Il s’agit de la troisième enquête sur l’affaire dite du «Climategate», déclenchée par la publication sur Internet en novembre dernier d’un millier de courriels échangés par des climatologues réputés et piratés dans les ordinateurs de l’Unité de recherche climatique (CRU) de l’Université d’East Anglia.

Les «climatosceptiques» se sont emparés de cette correspondance qui prouve selon eux que les experts ont manipulé les données pour étayer la thèse désormais admise par la plus grande partie de la communauté scientifique du réchauffement climatique et de son origine humaine.

La polémique avait éclaté juste avant le sommet international des Nations unies sur le changement climatique organisé à Copenhague en décembre.
Dans les messages interceptés, les chercheurs critiquaient leurs détracteurs dans des termes vifs, discutant des moyens de faire barrage à ceux qui contestent l’origine humaine du changement climatique, y compris dans les publications spécialisées.

Le chef du CRU, Phil Jones, a dû démissionner.

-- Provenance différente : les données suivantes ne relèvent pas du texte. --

Lemma all_methods_complete (m : api_method) : m ∈ all_methods.
Proof. destruct m; apply list_elem_of_In; simpl; tauto. Qed.

Lemma method_names_distinct_all :
  Forall (fun m1 =>
            Forall (fun m2 => method_name m1 = method_name m2 -> m1 = m2)
                   all_methods) all_methods.
Proof. apply (bool_decide_unpack _). vm_compute. reflexivity. Qed.

(** X11. The methods of the client address different methods of the
    worker: no two of the thirty methods give the same method name to
    [bridge.send]. The names are made of lower case letters and underscores,
    so that they appear unescaped in the request line. *)
Theorem X11_method_names_are_distinct (m1 m2 : api_method) :
  (method_name m1 = method_name m2 -> m1 = m2) /\
  Forall (fun c => c = 95%N \/ (97 <= c <= 122)%N) (method_name m1) /\
  quote (method_name m1) = 34%N :: method_name m1 ++ [34%N].
Proof.
  split; [|split].
  - pose proof method_names_distinct_all as Hall.
    rewrite Forall_forall in Hall.
    specialize (Hall m1 (all_methods_complete m1)).
    rewrite Forall_forall in Hall.
    exact (Hall m2 (all_methods_complete m2)).
  - destruct m1; apply (bool_decide_unpack _); vm_compute; reflexivity.
  - destruct m1; vm_compute; reflexivity.
Qed.

Lemma X11_method_names_are_distinct_witness :
  method_name addBudgetGuard <> method_name addBudgetGuardForSet.
Proof.
  intros H.
  pose proof (proj1 (X11_method_names_are_distinct addBudgetGuard
                       addBudgetGuardForSet) H) as Heq.
  discriminate Heq.
Defined.



(** X13. The constructor touches two variables of the environment at most:
    CIRCLE_API_KEY is set to the [apiKey] of the configuration when this is
    a non-empty string, ENTITY_SECRET to its [entitySecret] likewise; a
    credential that is absent or empty leaves the variable as it was, no
    variable is removed and no other variable changes. The instance starts
    with a fresh bridge for the configured path. *)
Theorem X13_constructor_sets_credentials
    (config : OmniAgentPayConfig) (env : environment) :
  let env' := snd (constructor (Some config) env) in
  bridge (fst (constructor (Some config) env))
  = new_bridge (cfg_binaryPath config) /\
  env' !! lit "CIRCLE_API_KEY"
  = (if truthy_path (apiKey config) then apiKey config
     else env !! lit "CIRCLE_API_KEY") /\
  env' !! lit "ENTITY_SECRET"
  = (if truthy_path (entitySecret config) then entitySecret config
     else env !! lit "ENTITY_SECRET") /\
  (forall name, name <> lit "CIRCLE_API_KEY" -> name <> lit "ENTITY_SECRET" ->
                env' !! name = env !! name) /\
  (forall name, is_Some (env !! name) -> is_Some (env' !! name)).
Proof.
  assert (Hset : forall name v e k,
            set_if_truthy name v e !! k
            = if decide (name = k)
              then (if truthy_path v then v else e !! k)
              else e !! k).
  { intros name v e k. unfold set_if_truthy, truthy_path, environment in *.
    destruct v as [s|]; [|destruct (decide _); reflexivity].
    destruct (truthy_string s); cbv beta iota.
    - rewrite lookup_insert. destruct (decide (name = k)); reflexivity.
    - destruct (decide _); reflexivity. }
  assert (Hkeys : lit "ENTITY_SECRET" <> lit "CIRCLE_API_KEY")
    by (vm_compute; discriminate).
  cbv zeta. unfold constructor. cbn [fst snd default].
  split; [reflexivity|]. split; [|split; [|split]].
  - rewrite !Hset. rewrite decide_False by exact Hkeys.
    rewrite decide_True by reflexivity. reflexivity.
  - rewrite !Hset. rewrite decide_True by reflexivity.
    rewrite decide_False by congruence. reflexivity.
  - intros name H1 H2. rewrite !Hset.
    rewrite !decide_False by congruence. reflexivity.
  - intros name Hsome.
    assert (Hkeep : forall key v (e : environment),
              is_Some (e !! name) -> is_Some (set_if_truthy key v e !! name)).
    { intros key v e He. rewrite Hset. destruct (decide (key = name)); [|exact He].
      destruct v as [s|]; simpl; [|exact He].
      destruct (truthy_string s); [eauto | exact He]. }
    apply Hkeep, Hkeep, Hsome.
Qed.

Lemma X13_constructor_sets_credentials_witness :
  snd (constructor
         (Some {| cfg_binaryPath := None; apiKey := Some [];
                  entitySecret := Some (lit "s3cret") |})
         {[ lit "CIRCLE_API_KEY" := lit "from-env" ]})
  !! lit "CIRCLE_API_KEY" = Some (lit "from-env").
Proof.
  rewrite (proj1 (proj2 (X13_constructor_sets_credentials
             {| cfg_binaryPath := None; apiKey := Some [];
                entitySecret := Some (lit "s3cret") |}
             {[ lit "CIRCLE_API_KEY" := lit "from-env" ]}))).
  reflexivity.
Defined.

End ClientFacts.

(* ===================================================================== *)
(** ** The install script *)
(* ===================================================================== *)

Section InstallFacts.

Import Install.
Local Open Scope Z_scope.

Lemma str_eqb_eq (s t : jsstring) : str_eqb s t = true <-> s = t.
Proof. unfold str_eqb. apply bool_decide_eq_true. Qed.

Lemma str_eqb_neq (s t : jsstring) : str_eqb s t = false <-> s <> t.
Proof. unfold str_eqb. apply bool_decide_eq_false. Qed.

(** The platforms the script has an asset for. *)
Lemma assetName_cases (h : InstallHost) :
  (platform h = lit "linux" /\ arch h = lit "x64" /\
   assetName h = Normal (lit "omniagentpay-server-linux-x64")) \/
  (platform h = lit "darwin" /\ (arch h = lit "arm64" \/ arch h = lit "x64") /\
   assetName h = Normal (lit "omniagentpay-server-darwin-x64")) \/
  (platform h = lit "win32" /\ arch h = lit "x64" /\
   assetName h = Normal (lit "omniagentpay-server-win-x64.exe")) \/
  (~ (platform h = lit "linux" /\ arch h = lit "x64") /\
   ~ (platform h = lit "darwin" /\ (arch h = lit "arm64" \/ arch h = lit "x64")) /\
   ~ (platform h = lit "win32" /\ arch h = lit "x64") /\
   assetName h
   = Throw (ErrorOf (Some (JStr (lit "Unsupported platform: " ++ platform h
                                 ++ lit "-" ++ arch h))))).
Proof.
  unfold assetName.
  destruct (str_eqb (platform h) (lit "linux") && str_eqb (arch h) (lit "x64"))
    eqn:H1.
  { apply andb_prop in H1 as [Hp Ha]. apply str_eqb_eq in Hp, Ha. auto. }
  destruct (str_eqb (platform h) (lit "darwin") && str_eqb (arch h) (lit "arm64"))
    eqn:H2.
  { apply andb_prop in H2 as [Hp Ha]. apply str_eqb_eq in Hp, Ha. auto 6. }
  destruct (str_eqb (platform h) (lit "darwin") && str_eqb (arch h) (lit "x64"))
    eqn:H3.
  { apply andb_prop in H3 as [Hp Ha]. apply str_eqb_eq in Hp, Ha. auto 6. }
  destruct (str_eqb (platform h) (lit "win32") && str_eqb (arch h) (lit "x64"))
    eqn:H4.
  { apply andb_prop in H4 as [Hp Ha]. apply str_eqb_eq in Hp, Ha. auto 6. }
  right. right. right.
  apply andb_false_iff in H1, H2, H3, H4.
  rewrite !str_eqb_neq in H1, H2, H3, H4.
  repeat split; try reflexivity; tauto.
Qed.

(** X14. [getAssetUrl] knows four platforms: it returns a URL exactly for
    linux/x64, darwin/arm64, darwin/x64 and win32/x64, and throws
    "Unsupported platform: <platform>-<arch>" for every other pair. The URL
    is the release download address of the repository for the version of
    the package; darwin/arm64 is given the same asset as darwin/x64. *)
Theorem X14_getAssetUrl_supported_platforms (h : InstallHost) :
  let supported :=
    (platform h = lit "linux" /\ arch h = lit "x64") \/
    (platform h = lit "darwin" /\ (arch h = lit "arm64" \/ arch h = lit "x64")) \/
    (platform h = lit "win32" /\ arch h = lit "x64") in
  (supported ->
     exists name,
       assetName h = Normal name /\
       getAssetUrl h
       = Normal (lit "https://github.com/omniagentpay/omniagentpay/releases/download/v"
                 ++ PACKAGE_VERSION h ++ lit "/" ++ name) /\
       (platform h = lit "darwin" -> name = lit "omniagentpay-server-darwin-x64")) /\
  (~ supported ->
     getAssetUrl h
     = Throw (ErrorOf (Some (JStr (lit "Unsupported platform: " ++ platform h
                                   ++ lit "-" ++ arch h))))).
Proof.
  cbv zeta. unfold getAssetUrl.
  destruct (assetName_cases h)
    as [(Hp & Ha & Hn)|[(Hp & Ha & Hn)|[(Hp & Ha & Hn)|(N1 & N2 & N3 & Hn)]]];
    rewrite Hn.
  - split; [|tauto]. intros _. eexists. split; [reflexivity|].
    split; [reflexivity|]. rewrite Hp. intros H. vm_compute in H. discriminate.
  - split; [|tauto]. intros _. eexists. split; [reflexivity|].
    split; reflexivity.
  - split; [|tauto]. intros _. eexists. split; [reflexivity|].
    split; [reflexivity|]. rewrite Hp. intros H. vm_compute in H. discriminate.
  - split; [tauto|]. intros _. reflexivity.
Qed.

Lemma X14_getAssetUrl_supported_platforms_witness :
  getAssetUrl (MoreExamples.install_host (lit "darwin") (lit "arm64") [])
  = Normal (lit "https://github.com/omniagentpay/omniagentpay/releases/download/v0.0.1/omniagentpay-server-darwin-x64") /\
  getAssetUrl (MoreExamples.install_host (lit "linux") (lit "arm64") [])
  = Throw (ErrorOf (Some (JStr (lit "Unsupported platform: linux-arm64")))).
Proof.
  split.
  - destruct (proj1 (X14_getAssetUrl_supported_platforms
                       (MoreExamples.install_host (lit "darwin") (lit "arm64") []))
                (or_intror (or_introl (conj eq_refl (or_introl eq_refl)))))
      as (name & _ & Hurl & Hname).
    rewrite Hurl, (Hname eq_refl). reflexivity.
  - rewrite (proj2 (X14_getAssetUrl_supported_platforms
                      (MoreExamples.install_host (lit "linux") (lit "arm64") []))).
    + reflexivity.
    + vm_compute. intros [[_ H]|[[H _]|[H _]]]; discriminate.
Defined.

(** X15. The asset downloaded and the file it is saved as agree on the
    extension: whenever [getAssetUrl] returns, the asset name ends in .exe
    exactly when the name of the installed binary does, that is, on win32
    only. *)
Theorem X15_asset_and_binary_extension (h : InstallHost) (name : jsstring) :
  assetName h = Normal name ->
  (lit ".exe" `suffix_of` name <-> lit ".exe" `suffix_of` BIN_NAME h) /\
  (lit ".exe" `suffix_of` BIN_NAME h <-> platform h = lit "win32").
Proof.
  intros Hname.
  assert (Hbin : lit ".exe" `suffix_of` BIN_NAME h <-> platform h = lit "win32").
  { unfold BIN_NAME. destruct (str_eqb (platform h) (lit "win32")) eqn:Hw.
    - apply str_eqb_eq in Hw. split; [intros _; exact Hw|]. intros _.
      apply (bool_decide_unpack _). vm_compute. reflexivity.
    - apply str_eqb_neq in Hw. split; [|contradiction].
      intros Hs. exfalso. revert Hs. apply (bool_decide_unpack _).
      vm_compute. reflexivity. }
  split; [|exact Hbin]. rewrite Hbin.
  destruct (assetName_cases h)
    as [(Hp & Ha & Hn)|[(Hp & Ha & Hn)|[(Hp & Ha & Hn)|(N1 & N2 & N3 & Hn)]]];
    rewrite Hn in Hname; inversion Hname; subst name; rewrite Hp.
  - split; intros Hs; exfalso; revert Hs; apply (bool_decide_unpack _);
      vm_compute; reflexivity.
  - split; intros Hs; exfalso; revert Hs; apply (bool_decide_unpack _);
      vm_compute; reflexivity.
  - split; intros _; [reflexivity|].
    apply (bool_decide_unpack _). vm_compute. reflexivity.
Qed.

Lemma X15_asset_and_binary_extension_witness :
  assetName (MoreExamples.install_host (lit "win32") (lit "x64") [])
  = Normal (lit "omniagentpay-server-win-x64.exe") /\
  lit ".exe" `suffix_of`
    BIN_NAME (MoreExamples.install_host (lit "win32") (lit "x64") []).
Proof.
  assert (Hn : assetName (MoreExamples.install_host (lit "win32") (lit "x64") [])
               = Normal (lit "omniagentpay-server-win-x64.exe")) by reflexivity.
  split; [exact Hn|].
  apply (proj2 (X15_asset_and_binary_extension _ _ Hn)). reflexivity.
Defined.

Le document qui a le plus enflammé les climatosceptiques est en effet un courriel dans lequel M. Jones mentionnait «une astuce» employée pour «cacher la baisse» des températures dans le monde. Le rapport Russell conclut qu’il n’y a pas eu de falsification de la tendance mais que le graphique exploitant ces données était involontairement «erroné».

Si le rapport Russell conclut que ni Phil Jones, ni les autres scientifiques n’ont altéré les données sur le climat, il reproche à l’université son manque de coopération avec les demandes dans le cadre de la loi sur la liberté de l’information, ce pour quoi l’établissement s’était déjà fait épingler par l’organisme de surveillance de la protection des données.

Le président de l’Université d’East Anglia, Edward Acton, a déclaré que Phil Jones, ayant été «complètement blanchi», pourrait revenir au CRU en tant que directeur de la recherche, une nouvelle fonction dépourvue de responsabilités administratives. Il a assuré que l’université avait revu sa gestion des demandes d’information.

Une enquête parlementaire britannique avait déjà apporté son soutien aux scientifiques impliqués dans cette affaire, et une autre enquête indépendante avait levé les soupçons de manipulation des données scientifiques, sans convaincre les climatosceptiques.

L’impact de la polémique sur l’opinion publique est difficile à évaluer, mais selon un sondage Ipsos MORI publié en juin, 78 % des Britanniques estiment que le climat mondial est en train de changer, contre 91 % il y a cinq ans, et 71 % se disent inquiets du réchauffement de la planète, contre 82 % en 2005.

Certains scientifiques estiment que la polémique a libéré la parole. Pour Mike Hulme, qui enseigne le changement climatique à l’Université d’East Anglia, «la publication des courriels a marqué un tournant». «Il y a déjà un nouveau ton. Les chercheurs sont plus francs, ouverts, et explicites au sujet de leurs incertitudes, par exemple», expliquait-il, interrogé par le Guardian avant la sortie du rapport Russell.

Un avis que partage Bob Ward, directeur de la communication à l’Institut Grantham de recherche sur le changement climatique à l’Ecole d’économie de Londres: «il est nécessaire de rétablir la confiance.»